In the second half of the twentieth century Anglo-Catholics
found allies in the adherents of the convergence and Ancient Future worship
renewal movements. The convergence movement began as a movement among evangelical
and charismatic churches in the United States
to blend charismatic worship with liturgies from the 1979 Book of Common Prayer and other sources. The
Ancient Future worship renewal movement is a particular expression of the
convergence movement that has encouraged evangelical and charismatic churches
to incorporate liturgical forms and other traditional practices into their
worship. The convergence movement would lead to the formation of the so-called
“convergence communions.” Convergence theology has strongly influenced the
Anglican Mission in the Americas and the Anglican Church in the North America.
One of the developments in the convergence/Ancient Future worship
renewal movement is a growing receptivity toward Catholic doctrine, order, and
practice. While supposedly bring together the three streams of Catholicism,
evangelicalism, and Pentecostalism into one river, the Catholic stream has
proven to be the strongest current in the river. This stream is not the
reformed catholicism of historic Anglicanism but the unreformed Catholicism of
Eastern Orthodoxy and Roman Catholicism.
The Catholic stream is so strong that what is happening in
churches in which the influence of the convergence/Ancient Future worship
renewal movement is the strongest may be described as a Catholic resurgence. Among
the characteristics of the convergence/Ancient Future worship renewal movement
is a rather naïve, romantic view of the early and medieval Churches, a penchant
for antiquarianism, and an aversion to the Reformation. These same characteristics
marked the Anglo-Catholic movement and the Catholic revival in the nineteenth
century.
Adherents of the convergence/Ancient Future worship renewal
movement claim what they perceive as the bringing together of the Catholic,
evangelical, and Pentecostal traditions is the work of the Holy Spirit. One of
the implications of this claim is that the Reformation was not the work of the Holy Spirit. Historically evangelicals have understood the Reformation to be the
Holy Spirit’s work and have traced the roots of evangelicalism to the
Reformation and its recovery of the Bible and the gospel. This may explain in
part the redefinition of evangelical and evangelicalism in convergence circles
and their claims of the existence of “Ancient Evangelicals.” Evangelicalism is
reduced to an emphasis on the Bible and evangelism.
Adherents of the convergence movement are not the only ones
who claim that the Holy Spirit is at work in their movement. So do liberals.

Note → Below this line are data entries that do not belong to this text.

(* ===== verification/NotifyWorld.v ===== *)
(** * Notification service: data and outside world

    The entity and enums of apps/notification-service, the operations its
    methods await (the notification repository, the mail transport, the clock)
    and their documented behaviour. *)

From S2P Require Import Prelude Effects Sql.

(** ** Enums *)

Module NotificationStatus.
Inductive t := QUEUED | SENT | FAILED | DELIVERED | BOUNCED.

Definition value (s : t) : string :=
  match s with
  | QUEUED => "queued" | SENT => "sent" | FAILED => "failed" | DELIVERED => "delivered" | BOUNCED => "bounced"
  end.

#[global] Instance eq_dec : EqDecision t.
Proof. solve_decision. Defined.
End NotificationStatus.

Module NotificationChannel.
Inductive t := EMAIL | SMS | PUSH.

Definition value (c : t) : string := match c with EMAIL => "email" | SMS => "sms" | PUSH => "push" end.

#[global] Instance eq_dec : EqDecision t.
Proof. solve_decision. Defined.
End NotificationChannel.

(** ** Template data *)

(** What a template is filled with.  A property may be [undefined] ([None]);
    an amount is the text the driver returns for a decimal column. *)
Inductive Datum :=
| DataText (s : string)
| DataList (items : list (list (string * option string))).

Definition TemplateData : Type := list (string * option Datum).

(** [text] of a property that may be missing. *)
Definition text (s : option string) : option Datum := option_map DataText s.

(** ** The entity *)

Record Notification := mkNotification {
  n_id : string;
  n_userId : option string;
  n_channel : NotificationChannel.t;
  n_type : string;
  n_templateId : string;
  n_recipient : string;
  n_payload : TemplateData;
  n_status : NotificationStatus.t;
  n_retryCount : Z;
  n_failureReason : option string;
  n_sentAt : option Z;
}.

(** The argument of [notificationRepo.create]. *)
Record NotificationData := mkNotificationData {
  nd_userId : option string;
  nd_channel : NotificationChannel.t;
  nd_type : string;
  nd_templateId : string;
  nd_recipient : string;
  nd_payload : TemplateData;
  nd_status : NotificationStatus.t;
}.

Definition notification_of (id : string) (d : NotificationData) : Notification :=
  mkNotification id (nd_userId d) (nd_channel d) (nd_type d) (nd_templateId d) (nd_recipient d) (nd_payload d)
    (nd_status d) 0 None None.

(** Assignments to the fields of the entity. *)
Definition set_n_sent (at_ : Z) (n : Notification) : Notification :=
  mkNotification (n_id n) (n_userId n) (n_channel n) (n_type n) (n_templateId n) (n_recipient n) (n_payload n)
    NotificationStatus.SENT (n_retryCount n) (n_failureReason n) (Some at_).
Definition set_n_failed (reason : option string) (n : Notification) : Notification :=
  mkNotification (n_id n) (n_userId n) (n_channel n) (n_type n) (n_templateId n) (n_recipient n) (n_payload n)
    NotificationStatus.FAILED (n_retryCount n) reason (n_sentAt n).

(** ** Operations *)

(** The options of nodemailer's [sendMail]. *)
Record Mail := mkMail {
  m_from : string;
  m_to : string;
  m_subject : string;
  m_text : string;
  m_html : option string;
}.

Inductive NotifyE : Type -> Type :=
| NNow : NotifyE Z
| NotInsert (d : NotificationData) : NotifyE Notification
| NotSave (n : Notification) : NotifyE Notification
| NotFind (p : Notification -> bool) : NotifyE (list Notification)
| SendMail (m : Mail) : NotifyE string.    (* the provider's message id *)

(** The table, and the mails the transport accepted. *)
Record NotifyView := mkNotifyView {
  notifications : gmap string Notification;
  mails : list Mail;
}.

Definition with_notifications (t : gmap string Notification) (v : NotifyView) : NotifyView :=
  mkNotifyView t (mails v).
Definition with_mail (m : Mail) (v : NotifyView) : NotifyView :=
  mkNotifyView (notifications v) (mails v ++ [m]).

(** ** Delivered payloads *)

(** What a handler receives: nothing, the published value, or an object whose
    [value] is the published value or is missing.  No message of the
    service's topics has a field [value] of its own. *)
Inductive Delivery (M : Type) :=
| DUndefined
| DValue (m : M)
| DEnvelope (value : option M).
Arguments DUndefined {M}.
Arguments DValue {M} _.
Arguments DEnvelope {M} _.

Definition cannot_read (key : string) : exn :=
  TypeError ("Cannot read properties of undefined (reading '" +:+ key +:+ "')").

(** [payload.value] *)
Definition payload_value {M} (p : Delivery M) : result (option M) :=
  match p with
  | DUndefined => Err (cannot_read "value")
  | DValue _ => Ok None
  | DEnvelope value => Ok value
  end.

(** [payload?.value ?? payload]: [None] is [undefined], [Some None] the object
    without a value. *)
Definition value_or_self {M} (p : Delivery M) : option (option M) :=
  match p with
  | DUndefined => None
  | DValue m => Some (Some m)
  | DEnvelope value => Some value
  end.

(** ** Documented behaviour *)

(** Which mails the transport refuses (no recipient, a recipient the server
    does not accept). *)
Class MailServer := refuses : Mail -> bool.

Section Behaviour.
Context {ms : MailServer}.

Definition notify_ok {X} (op : NotifyE X) (v : NotifyView) : X -> NotifyView -> Prop :=
  match op with
  | NNow => fun _ v' => v' = v
  | NotInsert d => fun n v' =>
      n = notification_of (n_id n) d /\ notifications v !! n_id n = None /\
      v' = with_notifications (<[n_id n := n]> (notifications v)) v
  | NotSave n => fun n' v' => n' = n /\ v' = with_notifications (<[n_id n := n]> (notifications v)) v
  | NotFind p => fun l v' => v' = v /\ selects p (notifications v) l
  | SendMail m => fun _ v' => refuses m = false /\ v' = with_mail m v
  end.

Definition notify_rejects {X} (op : NotifyE X) (v : NotifyView) : Prop :=
  match op with SendMail m => refuses m = true | _ => False end.

Definition notify_fallible {X} (op : NotifyE X) : Prop :=
  match op with NNow => False | _ => True end.

Definition notify_behaviour : behaviour NotifyE NotifyView :=
  {| ok := @notify_ok; rejects := @notify_rejects; fallible := @notify_fallible |}.
End Behaviour.

Ltac notify_sem H :=
  cbn [obeys ok rejects fallible notify_behaviour notify_ok notify_rejects notify_fallible] in H.

(** ** A reference environment *)

#[global] Instance demo_mail_server : MailServer := fun m => negb (truthy (m_to m)).

Definition notify_now : Z := 1700000000000.

Definition notify_run (X : Type) (op : NotifyE X) (v : NotifyView) : result X * NotifyView :=
  match op in NotifyE X return result X * NotifyView with
  | NNow => (Ok notify_now, v)
  | NotInsert d =>
      let n := notification_of (List.hd ""%string (new_ids (notifications v) 1)) d in
      (Ok n, with_notifications (<[n_id n := n]> (notifications v)) v)
  | NotSave n => (Ok n, with_notifications (<[n_id n := n]> (notifications v)) v)
  | NotFind p => (Ok (List.filter p (rows (notifications v))), v)
  | SendMail m =>
      if refuses m then (Err (JsError "No recipients defined"), v) else (Ok "msg-id"%string, with_mail m v)
  end.

Definition notify_io (X : Type) (op : NotifyE X) : bool := match op with NNow => false | _ => true end.

Definition notify_flaky := flaky notify_run notify_io.
Definition notify_view (v : NotifyView) : NotifyView := v.
Definition notify_flaky_view (w : NotifyView * list bool) : NotifyView := w.1.

Lemma notify_run_conforms : conforms Reliable notify_behaviour notify_run notify_view.
Proof.
  intros X op v. destruct op; cbn; try done.
  - split_and!; [done|apply new_id_fresh|done].
  - split; [done|]. unfold selects. reflexivity.
  - destruct (refuses m) eqn:Hm; cbn; [|done]. split; [done|by left].
Qed.

Lemma notify_flaky_conforms : conforms Faulty notify_behaviour notify_flaky notify_flaky_view.
Proof.
  apply (flaky_conforms notify_run notify_io notify_behaviour notify_view); [|apply notify_run_conforms].
  by intros X [].
Qed.

Definition empty_notify : NotifyView := mkNotifyView ∅ [].
(* ===== verification/AuthConsumer.v ===== *)
(** * The consumer of the authentication events

    apps/notification-service/src/consumers/auth.consumer.ts, and its
    composition with the handlers of apps/auth-service that publish the events. *)

From S2P Require Import Prelude Effects JsNumber JsDate Sql AuthWorld AuthRef UserService AuthService NotifyWorld Templates Notification.

(** ** The fields of an authentication event *)

Definition ae_userId (e : AuthEvent) : string :=
  match e with EmailVerification userId _ _ _ _ => userId | PasswordReset userId _ _ _ _ => userId end.
Definition ae_email (e : AuthEvent) : string :=
  match e with EmailVerification _ email _ _ _ => email | PasswordReset _ email _ _ _ => email end.
Definition ae_fullName (e : AuthEvent) : string :=
  match e with EmailVerification _ _ fullName _ _ => fullName | PasswordReset _ _ fullName _ _ => fullName end.
Definition ae_verificationUrl (e : AuthEvent) : option string :=
  match e with EmailVerification _ _ _ url _ => Some url | PasswordReset _ _ _ _ _ => None end.
Definition ae_resetUrl (e : AuthEvent) : option string :=
  match e with EmailVerification _ _ _ _ _ => None | PasswordReset _ _ _ url _ => Some url end.

Definition verification_input (data : AuthEvent) : SendNotificationInput :=
  mkSendNotificationInput (Some (ae_userId data)) NotificationChannel.EMAIL "email_verification" "email_verification"
    (ae_email data)
    [("fullName"%string, text (Some (ae_fullName data))); ("verificationUrl"%string, text (ae_verificationUrl data))].

Definition password_reset_input (data : AuthEvent) : SendNotificationInput :=
  mkSendNotificationInput (Some (ae_userId data)) NotificationChannel.EMAIL "password_reset" "password_reset"
    (ae_email data)
    [("fullName"%string, text (Some (ae_fullName data))); ("resetUrl"%string, text (ae_resetUrl data))].

Section Handlers.
Context {cfg : MailConfig} {hb : Handlebars} {S : Type}.

(** The log line reads [data.email]. *)
Definition handleEmailVerification (payload : Delivery AuthEvent) : prog S NotifyE unit :=
  data <- of_result (payload_value payload) ;;
  match data with
  | None => Throw (cannot_read "email")
  | Some data => send (verification_input data) ;; Ret tt
  end.

Definition handlePasswordReset (payload : Delivery AuthEvent) : prog S NotifyE unit :=
  data <- of_result (payload_value payload) ;;
  match data with
  | None => Throw (cannot_read "email")
  | Some data => send (password_reset_input data) ;; Ret tt
  end.
End Handlers.

(** The handler a topic is routed to. *)
Definition on_auth_event {cfg : MailConfig} {hb : Handlebars} {S} (topic : string) (payload : Delivery AuthEvent) :
    prog S NotifyE unit :=
  if String.eqb topic "auth.email_verification" then handleEmailVerification payload
  else if String.eqb topic "auth.password_reset" then handlePasswordReset payload
  else Ret tt.

(** ** Properties *)

Definition event_input (e : AuthEvent) : SendNotificationInput :=
  match e with EmailVerification _ _ _ _ _ => verification_input e | PasswordReset _ _ _ _ _ => password_reset_input e end.

Lemma event_input_supplied e : exists t,
  lookup_template (sn_templateId (event_input e)) = Some t /\ missing t (sn_payload (event_input e)) = [].
Proof. by destruct e as [u m f url x|u m f url x]; eexists. Qed.

Section Delivered.
Context {cfg : MailConfig} {hb : Handlebars} {ms : MailServer} {S W : Type}.
Variable h : forall X, NotifyE X -> W -> result X * W.
Variable view : W -> NotifyView.
Hypothesis Hh : conforms Reliable notify_behaviour h view.

Definition event_handler (e : AuthEvent) (p : Delivery AuthEvent) : prog S NotifyE unit := on_auth_event (auth_topic e) p.

Lemma event_handler_run e p :
  event_handler e p =
    (data <- of_result (payload_value p) ;;
     match data with
     | None => Throw (cannot_read "email")
     | Some data => send (match e with EmailVerification _ _ _ _ _ => verification_input data | _ => password_reset_input data end) ;; Ret tt
     end).
Proof. by destruct e. Qed.

Lemma event_lost e s w :
  outcome h (event_handler e (DValue e)) s w = Err (cannot_read "email") /\
  view (final h (event_handler e (DValue e)) s w) = view w.
Proof. call_wp Hh w. by rewrite event_handler_run. Qed.

Lemma event_delivered e s w :
  let v := view w in
  let m := event_handler e (DEnvelope (Some e)) in
  let v' := view (final h m s w) in
  outcome h m s w = Ok tt /\ mails v' = mails v ++ accepted (event_input e) /\
  exists n, notifications v !! n_id n = None /\ notifications v' = <[n_id n := n]> (notifications v).
Proof.
  cbv zeta. call_wp Hh w. rewrite event_handler_run. cbn [payload_value]. wp_step. wp_step. wp_step.
  assert (match e with EmailVerification _ _ _ _ _ => verification_input e | _ => password_reset_input e end = event_input e)
    as -> by by destruct e.
  apply send_reliable_wp. intros n v' Hm Hn Hnew. wp_step. split_and!; [done|done|]. by exists n.
Qed.

(** An authentication event and its email.  Both topics expect the event in
    an envelope: then one notification is stored and the template's mail goes
    to the event's address, every placeholder filled.  When the transport hands
    over the published value itself, the handler throws, nothing is stored and
    no mail is sent. *)
Theorem auth_event_mail e p s w :
  payload_value p = Ok (Some e) \/ p = DValue e ->
  let v := view w in
  let m := event_handler e p in
  let v' := view (final h m s w) in
  match p with
  | DEnvelope _ =>
      outcome h m s w = Ok tt /\ mails v' = mails v ++ accepted (event_input e) /\
      (exists n, notifications v !! n_id n = None /\ notifications v' = <[n_id n := n]> (notifications v)) /\
      exists t, lookup_template (sn_templateId (event_input e)) = Some t /\ missing t (sn_payload (event_input e)) = []
  | _ => outcome h m s w = Err (cannot_read "email") /\ v' = v
  end.
Proof.
  intros Hp. cbv zeta. destruct p as [|m|value].
  - by destruct Hp.
  - destruct Hp as [[=]|[= ->]]. apply event_lost.
  - destruct Hp as [[= ->]|[=]]. destruct (event_delivered e s w) as (Ho & Hm & Hn).
    split_and!; [exact Ho|exact Hm|exact Hn|apply event_input_supplied].
Qed.

(** ** From the authentication service to the mailbox *)

Section Composition.
Context {bc : Bcrypt} {tz : TimeZone} {S' W' : Type}.
Variable ha : forall X, AuthE X -> W' -> result X * W'.
Variable view_a : W' -> AuthView.
Variable md : mode.
Hypothesis Hha : conforms md auth_behaviour ha view_a.
Variable config : AuthConfig.

(** The link of a registration.  [register] publishes one event; the email
    made of it goes to the registered address with a link whose token is the
    one whose digest the user's row holds, so [verifyEmail] finds the row by
    it.  The email is sent when the event arrives in an envelope, and never
    when the published value itself does. *)
Theorem registration_link email password fullName s s' w w' user :
  auth_wf (view_a w) ->
  outcome ha (register (S := S') config email password fullName) s' w = Ok user ->
  let va := view_a (final ha (register (S := S') config email password fullName) s' w) in
  exists e token u,
    auth_events va = auth_events (view_a w) ++ [e] /\ auth_topic e = "auth.email_verification"%string /\
    users va !! pu_id user = Some u /\ u_email u = email /\ u_emailVerificationToken u = Some (hashToken token) /\
    sn_recipient (event_input e) = email /\
    sn_payload (event_input e) =
      [("fullName", text (Some fullName));
       ("verificationUrl", text (Some (appUrl config +:+ "/auth/verify-email?token=" +:+ token)))]%string /\
    mails (view (final h (event_handler e (DEnvelope (Some e))) s w')) = mails (view w') ++ accepted (event_input e) /\
    mails (view (final h (event_handler e (DValue e)) s w')) = mails (view w').
Proof.
  intros Hwf Ho. cbv zeta.
  assert (exists e token u,
    auth_events (view_a (final ha (register (S := S') config email password fullName) s' w)) =
      auth_events (view_a w) ++ [e] /\
    users (view_a (final ha (register (S := S') config email password fullName) s' w)) !! pu_id user = Some u /\
    u_email u = email /\ u_emailVerificationToken u = Some (hashToken token) /\
    exists id x, e = EmailVerification id email fullName (appUrl config +:+ "/auth/verify-email?token=" +:+ token) x)
    as (e & token & u & He & Hu & Hm & Ht & id & x & Hev).
  { revert Ho. call_wp Hha w. apply register_wp; [done..| | |].
    - intros u v1 v' _ _ Hu _ -> _ _ (token & now & ->) [= <-]. cbn [auth_events users with_users].
      eexists _, token, _. split; [done|]. cbn [pu_id userWithoutPassword].
      rewrite lookup_alter_eq, lookup_insert_eq. cbn. split; [done|]. rewrite Hu. cbn. split; [done|]. split; [done|].
      by eexists _, _.
    - done.
    - done. }
  exists e, token, u. pose proof (event_delivered e s w') as (_ & Hd & _).
  pose proof (event_lost e s w') as [_ Hl]. rewrite Hd, Hl. subst e. by split_and!.
Qed.
End Composition.
End Delivered.

(** ** Witnesses *)

Definition demo_reset_event : AuthEvent := PasswordReset "u1" "a@x.io" "Ada" "http://x/reset-password?token=t" "now".

Lemma auth_event_mail_witness :
  let m := event_handler (cfg := default_mail_config) (hb := plain_handlebars) (S := unit) demo_reset_event in
  map m_to (mails (final notify_run (m (DEnvelope (Some demo_reset_event))) tt empty_notify)) = ["a@x.io"]%string /\
  outcome notify_run (m (DValue demo_reset_event)) tt empty_notify = Err (cannot_read "email").
Proof.
  cbv zeta. split; [by vm_compute|].
  refine (proj1 (auth_event_mail (cfg := default_mail_config) (hb := plain_handlebars) (S := unit) notify_run notify_view
    notify_run_conforms demo_reset_event (DValue demo_reset_event) tt empty_notify _)).
  by right.
Defined.

Lemma registration_link_witness :
  let m := register (S := unit) default_config "b@x.io" "Password123!" "Bob" in
  exists e token, auth_events (auth_view (final auth_run m tt demo_world)) = [e] /\
    sn_recipient (event_input e) = "b@x.io"%string /\
    ae_verificationUrl e = Some (appUrl default_config +:+ "/auth/verify-email?token=" +:+ token).
Proof.
  cbv zeta.
  assert (exists user, outcome auth_run (register (S := unit) default_config "b@x.io" "Password123!" "Bob") tt demo_world = Ok user)
    as [user Ho] by (eexists; vm_compute; reflexivity).
  destruct (registration_link (cfg := default_mail_config) (hb := plain_handlebars) (S := unit) notify_run notify_view
    notify_run_conforms auth_run auth_view Reliable auth_run_conforms default_config "b@x.io" "Password123!" "Bob"
    tt tt demo_world empty_notify user demo_auth_wf Ho) as (e & token & u & He & Ht & _ & _ & _ & Hr & Hp & _).
  exists e, token. split; [exact He|]. split; [exact Hr|]. destruct e; [|done]. cbn in Hp |- *. by injection Hp as _ ->.
Defined.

The nineteenth century Anglo-Catholics also believed that the Holy Spirit was
at work in their movement.
A part of the appeal of convergence theology to North
American Anglicans is its claim that the convergence of the Catholic,
evangelical, and Pentecostal traditions the Holy Spirit is bringing about is taking
place in the the Anglican Church in
North America and the concomitant belief that the leaders and members of the
ACNA are particularly anointed by God. As well as meeting a need for meaning in
people’s lives, these beliefs also appeal to a common human weakness—pride. North
Americans in the United States have also long viewed themselves as set apart by
God for greatness: They have in their own estimation a special destiny to
fulfill.
What is emerging in the Anglican Church in North America
is a synthesis of Pusey’s theory of Anglicanism as the third great
branch of Catholic Christianity and convergence theology’s notion of one river
in which flows three streams. The two views complement each other in a number
of ways.
How do these developments have any bearing upon
comprehensiveness in the Anglican Church in North America? They are actually
very pertinent to why the ACNA is not more comprehensive than it is.
Anglo-Catholics
have a history of demanding room for their theological tradition in the
Anglican Church while at the same time refusing to make room for other
theological traditions. In the nineteenth century they tried to drive the
evangelicals out of the Church of England. Through their intransigence in
response to the plea of conservative evangelicals for modest revisions in the
American Prayer Book they forced these evangelicals out of the Episcopal
Church.
For Anglo-Catholics, as for liberals, tolerance is a one-way
street. You can travel down it only in one direction. They expect, even demand
to be tolerated but are quite intolerant themselves. They expect others to
compromise but are unwilling themselves to compromise. Where they do
compromise, it is on matters that are not of great importance to them.
Anglo-Catholics favor the kind of comprehensiveness, if
it can be called that, which provides ample room for their beliefs and
practices but affords very little room for the beliefs and practices of other theological
traditions, which are not compatible with theirs. It calls for the acceptance or
tolerance of Anglo-Catholic views and the dismissal of incompatible views. It
is essentially saying that Anglo-Catholic views should be recognized over the
views of other traditions because Anglo-Catholic views are right and the views
of other traditions are wrong. It is not really comprehensiveness.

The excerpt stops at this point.